0

I'm trying to run a twint search to retrieve a list of tweets, on which I perform sentiment analysis on. I've created a for loop that iterates through a pandas dataframe of dates and runs the twint search with given date parameters.

Here's my code:

import twint
import pandas
from textblob import TextBlob

# Functions
def twint_to_pandas(columns): #Creds to Favio Vazques
    return twint.output.panda.Tweets_df[columns]

def getTweets(st, startDate, endDate): #runs a twint search and returns a pandas df
    c = twint.Config()
    c.Search= str(st)
    c.Limit = 20
    c.Lang = "en"
    c.Since = startDate
    c.Until = endDate
    #c.Verified = True
    c.Hide_output = True
    c.Pandas = True
    
    twint.run.Search(c)
    
    df = twint_to_pandas(["date", "username", "tweet"])
    
    return df

def getSentiScore(string):
    t = TextBlob(str(string)) #create a textblob class instance
    score = t.sentiment.polarity # get sentiment
    return score #pass it to next function

def getAverageScore(st, startDate, endDate):
    df = getTweets(st, startDate, endDate) #establish a variable for the fetched tweets
    
    results = [getSentiScore(str(x)) for x in df['tweet']] #list comprehension
    
    resultsDf = pandas.DataFrame(results, columns=['sentiScore']).dropna() #create dataframe for it
    
    mean = resultsDf['sentiScore'].mean() #get a mean sentiment score
    #median = resultsDf['sentiScore'].median()
    #mode = resultsDf['sentiScore'].mode()
    
    print("Mean" + str(mean)) # print the mean
    #print("Median" + str(median))
    #print("Mode" + str(mode))

    
def weeklyScoreToCSV(st, startDate, days):
    datetime = pandas.date_range(start=(str(startDate)), freq='D', periods=days, closed='left')
    datetimeDf = datetime.to_frame(index=False, name='date')
    datesDf = [i for i in (datetimeDf['date'])]
    dateLength = int(len(datesDf)-1)
    for i in range(0, dateLength):
        sentiScore = getAverageScore(st, str(datesDf[i]), str(datesDf[i+1]))
        #print(str(datesDf[i]) + str(datesDf[i+1]))
    
# Execution
#getAverageScore("Obama")
weeklyScoreToCSV("a", '01/01/2019', 10)

In the weeklyScoreToCSV function, whenever I input the date parameters for the getAverageScore function call manually, the function works perfectly.
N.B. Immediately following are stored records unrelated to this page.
(* ===== verification/TableInv.v ===== *)
(** * The table invariant, and the operations that keep the links as they are

    [core_inv t bs G]: the chains are [bs], the contents are [G], and counters,
    pool and heap agree.  [table_inv] adds the load bound that holds between
    operations. *)

From Stdlib Require Import ZArith Lia Strings.Byte.
From stdpp Require Import base gmap numbers list.
From S2P Require Import Prelude Bits Hash Entry Table TableLinks TableData.

Local Open Scope Z_scope.

Module TblInv.
Import Ent Tbl Data.

Definition shape (e : Entry) : option addr * Z := (next e, hash e).

Section inv.
Context {P : Type} `{!PoolAllocator P}.
Implicit Types (t : Table P) (bs : list (list addr)) (G : contents).

Record core_inv t bs G : Prop := {
  ti_seed : 0 ≤ hashSeed_ t < 2 ^ 64;
  ti_pow : ∃ n : nat, (2 ≤ n ≤ 59)%nat ∧ bucketCount t = 2 ^ Z.of_nat n;
  ti_links : links (bucketCount t - 1) (buckets_ t) (shape <$> mem t) bs;
  ti_all a : a ∈ mjoin bs ↔ is_Some (mem t !! a);
  ti_data : data_ok (hashSeed_ t) (mem t) (blocks t) G;
  ti_live : liveCount_ t = Z.of_nat (base.size (mem t));
  ti_pool : pool_live (pool_ t) = dom (mem t);
  ti_cap : Z.of_nat (base.size (mem t)) ≤ kPoolCapacity;
}.

Record table_inv t bs G : Prop := {
  ti_core : core_inv t bs G;
  ti_load : liveCount_ t ≤ bucketCount t;
}.

(** ** Consequences *)

Lemma core_mask t bs G : core_inv t bs G → u64 (bucketCount t - 1) = bucketCount t - 1.
Proof.
  intros [_ (n & Hn & ->) _ _ _ _ _ _]. apply u64_small.
  assert (2 ^ Z.of_nat n ≤ 2 ^ 59) by (apply Z.pow_le_mono_r; lia). lia.
Qed.

Lemma core_bucket_pos t bs G : core_inv t bs G → 4 ≤ bucketCount t ≤ 2 ^ 59.
Proof.
  intros [_ (n & Hn & ->) _ _ _ _ _ _].
  split; [change 4 with (2 ^ 2)|]; apply Z.pow_le_mono_r; lia.
Qed.

(** Any masked index is in range. *)
Lemma core_land t bs G h : core_inv t bs G → 0 ≤ h → 0 ≤ Z.land h (bucketCount t - 1) < bucketCount t.
Proof.
  intros [_ (n & Hn & ->) _ _ _ _ _ _] Hh. rewrite land_mask. apply Z.mod_pos_bound.
  by apply Z.pow_pos_nonneg; lia.
Qed.

Lemma core_bucketOf t bs G h : core_inv t bs G → bucketOf t h = Z.land h (bucketCount t - 1).
Proof. intros HI. unfold bucketOf. by rewrite (core_mask _ _ _ HI). Qed.

Lemma core_bucket t bs G i :
  core_inv t bs G → 0 ≤ i < bucketCount t →
  ∃ p l, at_ (buckets_ t) i = Ok p ∧ buckets_ t !! Z.to_nat i = Some p ∧ bs !! Z.to_nat i = Some l ∧
         chain (shape <$> mem t) p l.
Proof.
  intros HI Hi. destruct (at_inside (buckets_ t) i Hi) as (p & Hat & Hp).
  destruct (links_bucket _ _ _ _ (ti_links _ _ _ HI) _ _ Hp) as (l & Hl & Hc). by exists p, l.
Qed.

Lemma bound_by_mem t bs G l :
  core_inv t bs G → NoDup l → (∀ a, a ∈ l → a ∈ mjoin bs) → (length l ≤ base.size (mem t))%nat.
Proof.
  intros HI Hnd Hl. rewrite <-size_dom, <-(size_list_to_set (C := gset addr)) by done.
  apply subseteq_size. intros a Ha. apply elem_of_dom, (ti_all _ _ _ HI), Hl. set_solver.
Qed.

Lemma bucket_fuel t bs G i l : core_inv t bs G → bs !! i = Some l → (length l < chain_fuel t)%nat.
Proof.
  intros HI Hl. pose proof (lk_nodup _ _ _ _ (ti_links _ _ _ HI)) as Hnd.
  pose proof (bound_by_mem t bs G l HI (bucket_NoDup _ _ _ Hnd Hl)) as H.
  unfold chain_fuel. specialize (H (λ a Ha, elem_of_bucket _ _ _ _ Hl Ha)). lia.
Qed.

Lemma contents_size t bs G : core_inv t bs G → base.size G = base.size (mem t).
Proof.
  intros HI. rewrite <-(size_dom (D := gset addr) G), <-(size_dom (D := gset addr) (mem t)). f_equal.
  apply leibniz_equiv. intros a. rewrite !elem_of_dom. apply (ti_data _ _ _ HI).
Qed.

Lemma core_size t bs G : core_inv t bs G → size t = Z.of_nat (base.size G).
Proof. intros HI. unfold size. by rewrite (contents_size _ _ _ HI), (ti_live _ _ _ HI). Qed.

Lemma core_elem t bs G a : core_inv t bs G → a ∈ mjoin bs ↔ is_Some (G !! a).
Proof. intros HI. by rewrite (ti_all _ _ _ HI), (do_dom _ _ _ _ (ti_data _ _ _ HI)). Qed.

(** An entry of the table: where it is in memory and what it holds. *)
Lemma core_entry t bs G a k r :
  core_inv t bs G → G !! a = Some (k, r) →
  ∃ e, mem t !! a = Some e ∧ entry_rep (hashSeed_ t) (blocks t) e k r.
Proof. intros HI. apply data_entry, HI. Qed.

Lemma core_entry_at t bs G a k r :
  core_inv t bs G → G !! a = Some (k, r) →
  ∃ e, entry_at t a = Ok e ∧ entry_rep (hashSeed_ t) (blocks t) e k r.
Proof.
  intros HI Hg. destruct (core_entry _ _ _ _ _ _ HI Hg) as (e & He & Hr). exists e.
  unfold entry_at. by rewrite He.
Qed.

(** A pointer stored in an entry points to a live block. *)
Lemma core_entry_block t bs G a e p :
  core_inv t bs G → mem t !! a = Some e → union_ e = bufPtr p → ∃ c, blocks t !! p = Some c.
Proof.
  intros HI He Hu. destruct (data_abs _ _ _ _ (ti_data _ _ _ HI) _ _ He) as (k & r & _ & Hr).
  destruct Hr as (_ & _ & _ & _ & _ & _ & Hr). rewrite Hu in Hr. destruct Hr as (_ & c & Hc & _). by exists c.
Qed.

(** The head of a non-empty segment, in the heap. *)
Lemma seg_mem (m : gmap addr Entry) p a l q :
  seg (shape <$> m) p (a :: l) q → ∃ e, p = Some a ∧ m !! a = Some e ∧ seg (shape <$> m) (next e) l q.
Proof.
  intros (-> & n & h & Ha & Hs). rewrite lookup_fmap in Ha. destruct (m !! a) as [e|] eqn:E; [|done].
  cbn in Ha. unfold shape in Ha. injection Ha as <- <-. by exists e.
Qed.

(** ** Lookup *)

Definition has_key G (k : bytes) (a : addr) : Prop := ∃ r, G !! a = Some (k, r).

Lemma hash32_spec t k : zlen k < 2 ^ 64 → hash32 t k = Ok (u32 (key_hash k (hashSeed_ t))).
Proof. intros Hk. unfold hash32. by rewrite hashBytes_ok. Qed.

Lemma find_loop_spec t bs G k fuel p l :
  core_inv t bs G → chain (shape <$> mem t) p l → (length l < fuel)%nat →
  returns (find_loop fuel t (u32 (key_hash k (hashSeed_ t))) k p) (λ o,
    match o with
    | Some a => a ∈ l ∧ has_key G k a
    | None => ∀ a, a ∈ l → ¬ has_key G k a
    end).
Proof.
  intros HI. revert fuel p. induction l as [|a l IH]; intros fuel p Hc Hf.
  { destruct fuel; [lia|]. cbn in Hc. subst. cbn. set_solver. }
  destruct fuel as [|fuel]; [cbn in Hf; lia|]. cbn [length] in Hf.
  apply seg_mem in Hc as (e & -> & He & Hc). cbn [find_loop]. unfold entry_at. rewrite He. cbn [rbind].
  destruct (data_abs _ _ _ _ (ti_data _ _ _ HI) _ _ He) as (k' & r & Hg & Hr).
  rewrite (rep_key _ _ _ _ _ Hr). destruct Hr as (Hkl & _ & _ & Hh & _). rewrite Hkl, Hh. cbn [rbind].
  assert ((if (u32 (key_hash k' (hashSeed_ t)) =? u32 (key_hash k (hashSeed_ t))) && (zlen k' =? zlen k)
           then Ok (bool_decide (k' = k)) else Ok false) = Ok (bool_decide (k' = k))) as ->.
  { case_bool_decide as Hk; [by rewrite Hk, !Z.eqb_refl|]. by destruct (_ && _). }
  cbn [rbind]. case_bool_decide as Hk.
  - subst. cbn. split; [by left|by exists r].
  - eapply returns_mono; [by apply IH; [|lia]|]. intros [b|].
    + intros [??]. split; [by right|done].
    + intros Hno b [->|]%elem_of_cons; [|by apply Hno]. intros [r' Hg']. congruence.
Qed.

Lemma core_placed t bs G i l a k r :
  core_inv t bs G → bs !! i = Some l → a ∈ l → G !! a = Some (k, r) →
  bucketOf t (u32 (key_hash k (hashSeed_ t))) = Z.of_nat i.
Proof.
  intros HI Hl Ha Hg. rewrite (core_bucketOf _ _ _ _ HI).
  destruct (core_entry _ _ _ _ _ _ HI Hg) as (e & He & (_ & _ & _ & Hh & _)).
  rewrite <-Hh. eapply (lk_place _ _ _ _ (ti_links _ _ _ HI)); [done..|]. rewrite lookup_fmap, He. done.
Qed.

(** The bucket of an entry. *)
Lemma core_bucket_of t bs G a k r :
  core_inv t bs G → G !! a = Some (k, r) →
  ∃ i l, bs !! i = Some l ∧ a ∈ l ∧ bucketOf t (u32 (key_hash k (hashSeed_ t))) = Z.of_nat i.
Proof.
  intros HI Hg. assert (a ∈ mjoin bs) as (i & l & Hl & Ha)%elem_of_join_bucket
    by (apply (core_elem _ _ _ _ HI); by eexists).
  exists i, l. split_and!; [done..|]. by eapply core_placed.
Qed.

Lemma u32_nonneg x : 0 ≤ u32 x.
Proof. apply Z.mod_pos_bound. lia. Qed.

Lemma find_spec t bs G k :
  core_inv t bs G → zlen k < 2 ^ 64 →
  returns (find k t) (λ o,
    match o with
    | Some a => has_key G k a
    | None => ∀ a, ¬ has_key G k a
    end).
Proof.
  intros HI Hk. unfold find. rewrite (hash32_spec _ _ Hk). cbn [rbind].
  set (h := u32 _). pose proof (u32_nonneg (key_hash k (hashSeed_ t))) as Hh. fold h in Hh.
  pose proof (core_land _ _ _ h HI Hh) as Hr. rewrite <-(core_bucketOf _ _ _ _ HI) in Hr.
  destruct (core_bucket _ _ _ _ HI Hr) as (p & l & -> & _ & Hl & Hc). cbn [rbind].
  eapply returns_mono; [apply (find_loop_spec _ _ _ _ _ _ _ HI Hc); by eapply bucket_fuel|].
  intros [a|]; [by intros [_ ?]|]. intros Hno a [r Hg].
  destruct (core_bucket_of _ _ _ _ _ _ HI Hg) as (i & l' & Hl' & Ha & Hi). fold h in Hi.
  rewrite Hi, Nat2Z.id in Hl. assert (l' = l) as -> by congruence. apply (Hno a Ha). by exists r.
Qed.

(** ** Stores through an entry pointer *)

Lemma upd_at t a e f :
  mem t !! a = Some e → upd a f t = Ok (with_mem (<[a := f e]> (mem t)) t).
Proof. intros He. unfold upd, entry_at. by rewrite He. Qed.

Lemma fmap_insert_same {A B} (f : A → B) (m : gmap addr A) a x y :
  m !! a = Some x → f y = f x → f <$> <[a := y]> m = f <$> m.
Proof. intros Hx Hf. rewrite fmap_insert, Hf. apply insert_id. by rewrite lookup_fmap, Hx. Qed.

Lemma size_insert_same {A} (m : gmap addr A) a x y :
  m !! a = Some x → base.size (<[a := y]> m) = base.size m.
Proof. intros Hx. apply map_size_insert_Some. by eexists. Qed.

(** Rewriting an entry in place, links and hash aside. *)
Lemma core_replace t bs G a e e' bl' G' :
  core_inv t bs G → mem t !! a = Some e → shape e' = shape e →
  data_ok (hashSeed_ t) (<[a := e']> (mem t)) bl' G' →
  core_inv (with_blocks bl' (with_mem (<[a := e']> (mem t)) t)) bs G'.
Proof.
  intros [H1 H2 H3 H4 H5 H6 H7 H8] He Hs Hd. split; cbn.
  - done.
  - done.
  - by rewrite (fmap_insert_same _ _ _ _ _ He Hs).
  - intros b. rewrite H4. destruct (decide (a = b)) as [<-|]; [|by rewrite lookup_insert_ne].
    rewrite lookup_insert_eq, He. split; by eexists.
  - done.
  - by rewrite (size_insert_same _ _ _ _ He).
  - rewrite dom_insert_lookup_L; [done|by eexists].
  - by rewrite (size_insert_same _ _ _ _ He).
Qed.

Lemma upd_fields_spec t bs G a k r f r' :
  core_inv t bs G → G !! a = Some (k, r) →
  (∀ e, shape (f e) = shape e ∧ union_ (f e) = union_ e) →
  (∀ bl e, entry_rep (hashSeed_ t) bl e k r → entry_rep (hashSeed_ t) bl (f e) k r') →
  ∃ t', upd a f t = Ok t' ∧ core_inv t' bs (<[a := (k, r')]> G) ∧
        bucketCount t' = bucketCount t ∧ liveCount_ t' = liveCount_ t ∧ hashSeed_ t' = hashSeed_ t.
Proof.
  intros HI Hg Hf Hr. destruct (core_entry _ _ _ _ _ _ HI Hg) as (e & He & Hrep).
  rewrite (upd_at _ _ _ _ He). eexists. split; [done|]. split; [|done].
  eapply (core_replace t bs G a e (f e) (blocks t)); [done..|apply Hf|].
  eapply data_fields; [apply HI|done|done|by apply Hr|apply Hf].
Qed.

Definition rec_lru (x : Z) (r : arec) : arec := mkRec (a_value r) (a_expires r) x.
Definition rec_expires (x : Z) (r : arec) : arec := mkRec (a_value r) x (a_lru r).
Definition rec_value (v : bytes) (r : arec) : arec := mkRec v (a_expires r) (a_lru r).

(** [e->lruClock = x]. *)
Lemma upd_lru_spec t bs G a k r x :
  core_inv t bs G → G !! a = Some (k, r) →
  ∃ t', upd a (set_lruClock x) t = Ok t' ∧ core_inv t' bs (<[a := (k, rec_lru x r)]> G) ∧
        bucketCount t' = bucketCount t ∧ liveCount_ t' = liveCount_ t ∧ hashSeed_ t' = hashSeed_ t.
Proof.
  intros HI Hg. apply (upd_fields_spec t bs G a k r); [done..|].
  intros bl e. unfold entry_rep. cbn. tauto.
Qed.

(** [e->expiresAtMs = x]. *)
Lemma upd_expires_spec t bs G a k r x :
  core_inv t bs G → G !! a = Some (k, r) →
  ∃ t', upd a (set_expiresAtMs x) t = Ok t' ∧ core_inv t' bs (<[a := (k, rec_expires x r)]> G) ∧
        bucketCount t' = bucketCount t ∧ liveCount_ t' = liveCount_ t ∧ hashSeed_ t' = hashSeed_ t.
Proof.
  intros HI Hg. apply (upd_fields_spec t bs G a k r); [done..|].
  intros bl e. unfold entry_rep. cbn. tauto.
Qed.

End inv.
End TblInv.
However when I attempt to use the given code,

I am given the following error

KeyError: "None of [Index(['date', 'username', 'tweet'], dtype='object')] are in the [columns]"

I cannot figure out where I'm going wrong.

Trenton McKinney
  • 56,955
  • 33
  • 144
  • 158
arj.sng
  • 3
  • 3

1 Answers1

1

Had a similar problem. Used advanced search feature of twitter to get the search modified as searchstr = "(search string) until:2021-02-19 since:2021-02-17)"

I would recommend using all the advanced search syntax from Twitter website and include that in c.Search = searchstr rather than including other parameters for c.

gofvonx
  • 1,370
  • 10
  • 20